# Rechnungsausdruck mit JasperReports + IReports



## csman (11. April 2006)

Hallo!

Nachdem ich mir jetzt schon einiges über JasperReports durchgelesen haben stehen leider immer noch Fragen offen 

Wir realisieren in einem Schulprojekt eine Software um Arztrechnungen zu erstellen. Grundsätzlich gibt es da soweit keine Probleme. Das ganz wird in Java realisiert und die Speicherung der Rechnungen sowie der Patienten erfolgt in einer Oracle XE Datenbank. 
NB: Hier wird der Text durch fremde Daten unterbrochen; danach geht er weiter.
(* ===== verification/ThreadPoolFacts.v ===== *)
(** Every function given to a pool of ThreadPool.v is run, once. *)
From S2P Require Import Prelude LocalSync ThreadPool.

(** * Sums over the workers *)

Section workers.
Import LThreadPool.
Implicit Types (l : list worker) (s : state).

Definition total (f : worker -> nat) l : nat := foldr (fun w n => (f w + n)%nat) 0%nat l.

Lemma total_cons f w l : total f (w :: l) = (f w + total f l)%nat.
Proof. done. Qed.

Lemma total_insert f l i w w' : l !! i = Some w -> (total f (<[i := w']> l) + f w = total f l + f w')%nat.
Proof.
  revert i. induction l as [|x l IH]; intros [|i] Hi; [done|done| |].
  - injection Hi as ->. change (<[0%nat := w']> (w :: l)) with (w' :: l). rewrite !total_cons. lia.
  - specialize (IH i Hi). change (<[S i := w']> (x :: l)) with (x :: <[i := w']> l). rewrite !total_cons. lia.
Qed.

Lemma total_zero f l : total f l = 0%nat <-> Forall (fun w => f w = 0%nat) l.
Proof. induction l as [|x l IH]; [by split|]. rewrite Forall_cons, <- IH, total_cons. lia. Qed.

Definition waiting (w : worker) : nat := match w with Waiting => 1 | _ => 0 end.
Definition asleep (w : worker) : nat := match w with Asleep => 1 | _ => 0 end.
Definition passed (w : worker) : nat := match w with Passed => 1 | _ => 0 end.
Definition weight (w : worker) : nat := match w with Waiting => 1 | Passed => 3 | Running _ => 2 | _ => 0 end.
Definition running (w : worker) : list nat := match w with Running f => [f] | _ => [] end.
Definition all_running l : list nat := l ≫= running.

Lemma running_insert l i w w' : l !! i = Some w ->
  running w ++ all_running (<[i := w']> l) ≡ₚ running w' ++ all_running l.
Proof.
  unfold all_running. revert i. induction l as [|x l IH]; intros [|i] Hi; [done|done| |].
  - injection Hi as ->. change (<[0%nat := w']> (w :: l)) with (w' :: l). rewrite !bind_cons. solve_Permutation.
  - specialize (IH i Hi). change (<[S i := w']> (x :: l)) with (x :: <[i := w']> l). rewrite !bind_cons.
    rewrite !(Permutation_app_swap_app _ (running x)). by rewrite IH.
Qed.

(** What a pool that is not being destroyed satisfies. *)
Definition pool_inv (n : nat) s : Prop :=
  stop s = false /\ length (threads s) = n /\ Forall (fun w => w <> Returned) (threads s) /\ 0 <= sem s /\
  sem s + Z.of_nat (total passed (threads s) + notifies s) = zlen (q s) /\
  (total asleep (threads s) = 0%nat \/ sem s <= Z.of_nat (total waiting (threads s))) /\
  submitted s ≡ₚ ran s ++ all_running (threads s) ++ q s.

Definition pool_mu s : nat := (5 * notifies s + 3 * Z.to_nat (sem s) + total weight (threads s))%nat.

Lemma queue_bound n s : pool_inv n s -> zlen (q s) <= zlen (submitted s).
Proof. intros (_ & _ & _ & _ & _ & _ & E). rewrite E, !zlen_app. pose proof (zlen_nonneg (ran s)). pose proof (zlen_nonneg (all_running (threads s))). lia. Qed.

Ltac totals Hi w' :=
  pose proof (total_insert passed _ _ _ w' Hi); pose proof (total_insert waiting _ _ _ w' Hi);
  pose proof (total_insert asleep _ _ _ w' Hi); pose proof (total_insert weight _ _ _ w' Hi);
  pose proof (running_insert _ _ _ w' Hi) as Hwork; cbn [passed waiting asleep weight running app] in *.

Lemma work_step_ok n s s' : zlen (submitted s) < 2 ^ 31 -> work_step s s' -> pool_inv n s ->
  pool_inv n s' /\ (pool_mu s' < pool_mu s)%nat /\ submitted s' = submitted s.
Proof.
  intros Hmax Hstep Hinv. pose proof (queue_bound n s Hinv) as Hq.
  destruct Hinv as (Hstop & Hlen & Hret & Hsem & Hcount & Hawake & Hperm). destruct Hstep as [s k ws Hk Hws|s i Hi|s i s' Hi Hpop|s i f Hi].
  - unfold LThreadPool.enqueue_notify, pool_inv, pool_mu. cbn [q sem threads stop notifies submitted ran].
    unfold LSemaphore.notify. rewrite s32_small by lia. destruct Hws as [(i & w & w' & Hi & Hw & ->)|[Hall ->]].
    + destruct w; try discriminate. injection Hw as <-. totals Hi Waiting.
      rewrite length_insert. split; [|split; [lia|done]]. split; [done|]. split; [done|]. split; [by apply Forall_insert|].
      split; [lia|]. split; [lia|]. split; [lia|]. by rewrite Hwork.
    + split; [|split; [lia|done]]. split; [done|]. split; [done|]. split; [done|]. split; [lia|]. split; [lia|]. split; [|done].
      left. apply total_zero. eapply Forall_impl; [exact Hall|]. by intros [].
  - unfold dequeue_wait, LSemaphore.wait. destruct (Z.eqb_spec (sem s) 0) as [E0|Hne].
    + totals Hi Asleep. unfold set_worker, pool_inv, pool_mu. cbn [q sem threads stop notifies submitted ran].
      rewrite length_insert. split; [|split; [lia|done]]. split; [done|]. split; [done|]. split; [by apply Forall_insert|].
      split; [lia|]. split; [lia|]. split; [lia|]. by rewrite Hwork.
    + totals Hi Passed. unfold pool_inv, pool_mu. cbn [q sem threads stop notifies submitted ran]. rewrite s32_small by lia.
      rewrite length_insert. split; [|split; [lia|done]]. split; [done|]. split; [done|]. split; [by apply Forall_insert|].
      split; [lia|]. split; [lia|]. split; [lia|]. by rewrite Hwork.
  - unfold dequeue_pop in Hpop. rewrite Hstop in Hpop. destruct (q s) as [|f q'] eqn:Eq; [discriminate|].
    injection Hpop as <-. totals Hi (Running f). unfold pool_inv, pool_mu. cbn [q sem threads stop notifies submitted ran].
    assert (zlen (f :: q') = 1 + zlen q') as Hz by (unfold zlen; rewrite length_cons; lia).
    rewrite length_insert. split; [|split; [lia|done]]. split; [done|]. split; [done|]. split; [by apply Forall_insert|].
    split; [lia|]. split; [lia|]. split; [lia|]. rewrite Hperm, Hwork. solve_Permutation.
  - totals Hi Waiting. unfold dequeue_ret, pool_inv, pool_mu. cbn [q sem threads stop notifies submitted ran].
    rewrite length_insert. split; [|split; [lia|done]]. split; [done|]. split; [done|]. split; [by apply Forall_insert|].
    split; [lia|]. split; [lia|]. split; [lia|]. rewrite Hperm, <- Hwork. solve_Permutation.
Qed.

Lemma submitted_grows s s' : step s s' -> zlen (submitted s) <= zlen (submitted s').
Proof.
  intros [s1 s2 Hw|s1 f|s1 i Hi]; [|cbn; rewrite zlen_app; pose proof (zlen_nonneg [f]); lia|done].
  destruct Hw as [| |? ? ? ? Hpop|]; try done.
  - unfold dequeue_wait. by destruct (LSemaphore.wait _).
  - unfold dequeue_pop in Hpop. destruct (stop _); [by injection Hpop as <-|]. destruct (q _); [done|]. by injection Hpop as <-.
Qed.

Lemma pool_reachable n s : rtc step (new_pool n) s -> zlen (submitted s) < 2 ^ 31 -> pool_inv n s.
Proof.
  revert s. apply (rtc_ind_r (fun s => zlen (submitted s) < 2 ^ 31 -> pool_inv n s) (new_pool n)).
  - intros _. unfold pool_inv, new_pool. cbn [q sem threads stop notifies submitted ran]. rewrite length_replicate.
    assert (forall f : worker -> nat, f Waiting = 0%nat -> total f (replicate n Waiting) = 0%nat) as Hz.
    { intros f Hf. apply total_zero. by apply Forall_replicate. }
    rewrite !Hz by done. split; [done|]. split; [done|]. split; [by apply Forall_replicate|].
    split; [done|]. split; [done|]. split; [by left|]. clear Hz. by induction n.
  - intros s s' _ Hstep IH Hmax. pose proof (submitted_grows _ _ Hstep). specialize (IH ltac:(lia)).
    destruct Hstep as [s s' Hw|s f|s i Hi].
    + eapply work_step_ok; [|exact Hw|exact IH]. lia.
    + destruct IH as (Hstop & Hlen & Hret & Hsem & Hcount & Hawake & Hperm). unfold pool_inv, enqueue_push.
      cbn [q sem threads stop notifies submitted ran]. rewrite zlen_app. change (zlen [f]) with 1.
      do 4 (split; [done|]). split; [lia|]. split; [done|]. rewrite Hperm. by rewrite <- !app_assoc.
    + destruct IH as (Hstop & Hlen & Hret & Hsem & Hcount & Hawake & Hperm). unfold pool_inv, set_worker.
      cbn [q sem threads stop notifies submitted ran]. totals Hi Waiting. rewrite length_insert.
      do 2 (split; [done|]). split; [by apply Forall_insert|]. split; [lia|]. split; [lia|]. split; [lia|]. by rewrite Hwork.
Qed.

(** A state where the threads have nothing left to do. *)
Lemma idle_pool n s : (1 <= n)%nat -> pool_inv n s -> nf work_step s -> ran s ≡ₚ submitted s.
Proof.
  intros Hn Hinv Hnf. destruct Hinv as (Hstop & Hlen & Hret & Hsem & Hcount & Hawake & Hperm).
  assert (notifies s = 0%nat) as Hnot.
  { destruct (notifies s) as [|k] eqn:Ek; [done|]. exfalso. apply Hnf.
    destruct (decide (Exists (fun w => w = Asleep) (threads s))) as [He|He].
    - apply Exists_exists in He as (w & (i & Hi)%list_elem_of_lookup_1 & ->).
      eexists. eapply work_notify; [exact Ek|]. left. by exists i, Asleep, Waiting.
    - eexists. eapply work_notify; [exact Ek|]. right. split; [|done]. apply not_Exists_Forall in He; [|intros w; apply worker_eq_dec].
      eapply Forall_impl; [exact He|]. intros [] Hw; try done. by destruct Hw. }
  assert (forall i w, threads s !! i = Some w -> w = Asleep) as Hall.
  { intros i w Hi. destruct w as [| | |f|]; [|done|..]; exfalso.
    - apply Hnf. eexists. by eapply work_wait.
    - apply Hnf. assert (exists f q', q s = f :: q') as (f & q' & Eq).
      { pose proof (total_insert passed _ _ _ Waiting Hi) as Ht. cbn [passed] in Ht.
        destruct (q s) as [|f q']; [|eauto]. change (zlen []) with 0 in Hcount. lia. }
      eexists. eapply work_pop; [exact Hi|]. unfold dequeue_pop. by rewrite Hstop, Eq.
    - apply Hnf. eexists. by eapply work_ret.
    - by apply (Forall_lookup_1 _ _ _ _ Hret Hi). }
  assert (forall f : worker -> nat, f Asleep = 0%nat -> total f (threads s) = 0%nat) as Hz.
  { intros f Hf. apply total_zero, Forall_lookup_2. intros i w Hi. by rewrite (Hall i w Hi). }
  rewrite Hnot, (Hz passed) in Hcount by done. rewrite (Hz waiting) in Hawake by done.
  destruct (threads s) as [|w l] eqn:Et; [cbn in Hlen; lia|].
  destruct Hawake as [Ha|Ha].
  { pose proof (Hall 0%nat w eq_refl) as ->. rewrite total_cons in Ha. cbn in Ha. lia. }
  assert (q s = []) as Eq.
  { destruct (q s) as [|f q']; [done|]. unfold zlen in Hcount. rewrite length_cons in Hcount. lia. }
  assert (all_running (w :: l) = []) as Er.
  { unfold all_running.
    assert (forall l, (forall i w, l !! i = Some w -> w = Asleep) -> l ≫= running = []) as Hgen.
    { clear. intros l Hl. induction l as [|x l IH]; [done|]. rewrite bind_cons, (Hl 0%nat x eq_refl). cbn [running app].
      apply IH. intros i w Hi. by apply (Hl (S i)). }
    by apply Hgen. }
  rewrite Hperm, Eq, Er. by rewrite !app_nil_r.
Qed.

(** C19. From every state that a pool of some workers can reach, whatever was submitted and
    whatever woke them up, the workers' own steps come to an end, and when they do every
    function submitted so far has been run exactly once; on the way no worker takes from an
    empty queue. *)
Theorem pool_runs_all n s : (1 <= n)%nat -> rtc step (new_pool n) s -> zlen (submitted s) < 2 ^ 31 ->
  sn work_step s /\
  (forall s', rtc work_step s s' -> nf work_step s' -> ran s' ≡ₚ submitted s) /\
  (forall i, threads s !! i = Some Passed -> exists s', dequeue_pop s i = Ret s').
Proof.
  intros Hn Hrun Hmax. pose proof (pool_reachable n s Hrun Hmax) as Hinv. split; [|split].
  - apply (sn_measure work_step (fun s => pool_inv n s /\ zlen (submitted s) < 2 ^ 31) pool_mu); [|done].
    intros x y [Hx Hm] Hxy. destruct (work_step_ok n x y Hm Hxy Hx) as (Hy & Hlt & E). by rewrite E.
  - intros s' Hwork Hnf. assert (pool_inv n s' /\ submitted s' = submitted s) as [Hinv' <-].
    { clear Hrun Hnf. induction Hwork as [|x y z Hxy _ IH]; [done|].
      destruct (work_step_ok n x y Hmax Hxy Hinv) as (Hy & _ & E). rewrite <- E. apply IH; [by rewrite E|done]. }
    by apply (idle_pool n).
  - intros i Hi. destruct Hinv as (Hstop & _ & _ & Hsem & Hcount & _). unfold dequeue_pop. rewrite Hstop.
    pose proof (total_insert passed _ _ _ Waiting Hi) as Ht. cbn [passed] in Ht.
    destruct (q s) as [|f q']; [|eauto]. change (zlen []) with 0 in Hcount. lia.
Qed.

Lemma pool_runs_all_witness : sn work_step (enqueue_push (new_pool 2) 7) /\ forall s', rtc work_step (enqueue_push (new_pool 2) 7) s' -> nf work_step s' -> ran s' ≡ₚ [7%nat].
Proof.
  destruct (pool_runs_all 2 (enqueue_push (new_pool 2) 7)) as (Hsn & Hran & _);
    [lia| |done|split; [exact Hsn|exact Hran]].
  eapply rtc_l; [|apply rtc_refl]. apply step_submit.
Defined.
End workers.

(** * Chunks *)

(** The chunks of [Map] cover the array, without overlap, when a chunk is not empty; when
    it is, as with fewer elements than slaves, the loop never ends. *)
Lemma map_chunks_cover len avg : 0 <= len -> 0 <= avg -> len + avg < 2 ^ 32 ->
  (0 < avg -> exists chunks, map_chunks (Z.to_nat len) len avg 0 [] = Ret chunks /\
     (chunks ≫= fun c => seqZ (fst c) (snd c)) = seqZ 0 len) /\
  (avg = 0 -> 0 < len -> forall fuel, map_chunks fuel len avg 0 [] = NoFuel).
Proof.
  intros Hlen Havg Hmax. split.
  - intros Hpos. assert (forall fuel i chunks, 0 <= i -> len - i <= Z.of_nat fuel -> i < len + avg ->
      (chunks ≫= fun c => seqZ (fst c) (snd c)) = seqZ 0 (Z.min i len) -> exists chunks',
      map_chunks fuel len avg i chunks = Ret chunks' /\ (chunks' ≫= fun c => seqZ (fst c) (snd c)) = seqZ 0 len) as Hgen.
    { induction fuel as [|fuel IH]; intros i chunks Hi Hf Hia Hc; cbn [map_chunks].
      - rewrite (proj2 (Z.ltb_ge i len)) by lia. exists chunks. split; [done|]. by rewrite Hc, Z.min_r by lia.
      - destruct (Z.ltb_spec i len); [|exists chunks; split; [done|]; by rewrite Hc, Z.min_r by lia].
        rewrite (u32_small (i + avg)), (u32_small (len - i)) by ranges. apply IH; [lia|lia|lia|].
        rewrite bind_app, bind_cons, Hc. cbn [fst snd]. rewrite Z.min_l by lia. cbn. rewrite app_nil_r.
        destruct (Z.ltb_spec (i + avg) len).
        + rewrite Z.min_l by lia. by rewrite (seqZ_app 0 i avg) by lia.
        + rewrite Z.min_r by lia. replace len with (i + (len - i)) at 2 by lia. by rewrite (seqZ_app 0 i (len - i)) by lia. }
    apply Hgen; [lia|lia|lia|]. by rewrite Z.min_l by lia.
  - intros -> Hl fuel. generalize (@nil (Z * Z)). induction fuel as [|fuel IH]; intros chunks; cbn [map_chunks];
      rewrite (proj2 (Z.ltb_lt 0 len)) by lia; [done|]. rewrite Z.add_0_r. apply IH.
Qed.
Nun geht es aber darum wie man die Rechnungen ausdruckt. Ich habe dazu schon einiges über JasperReports gelesen und bin mal soweit einen Report von einem fixen SQL Statement zu erstellen.

Doch jetzt stellt sich mir die Frage ob ich das SQL Statement für den Report aus dem Java Programm beeinflussen kann?! (Also es wäre dann in etwa das selbe SQL Statement nur wäre abhängig vom gewünschten Ausdruck die Prüfung der Rechnungsnummer unterschiedlich.)
Oder wäre es besser die Daten mittels SQL Statements in das Java Programm zu holen und anschließend dann an den Report zu übergeben?

Leider konnte ich für beide Möglichkeiten nicht sehr viel finden. D.h. ich weiß zur Zeit nicht wie und ob ich das SQL Statement beeinflussen kann bzw. wie ich Daten vorher an den Report übergeben kann.


Mit Bestem Dank schon mal im Vorraus
csman


----------



## elmato (12. April 2006)

Ich verstehe nicht so ganz was du unter beeinflussen meinst, aber du kannst dir mit deinem Programm die Daten aus der Datenbank holen und sie dann JasperReports übergeben(wie willst du es auch sonst mache?) Und wenn du an unterschiedlichen Stellen unterschiedliche Daten brauchst kannst du ohne weiteres sagen wenn ein Wert null/0 ist dann drucke ihn ncht mit aus.. Ich hoffe das war es was du wissen möchtest, ansonsten präzisiere deine Frage am besten mit einem kleinen Beispiel 

mfg
elmato


----------



## csman (12. April 2006)

Grundsätzlich sehe ich darin kein Problem die Daten im Java Programm aus der Datenbank zu holen. Allerdings findet man nirgendwo Anleitung wie man die Daten dann ein den Report übergibt bzw. wie man einen Report überhaupt erstellt wenn kein SQL Statement benützt wird.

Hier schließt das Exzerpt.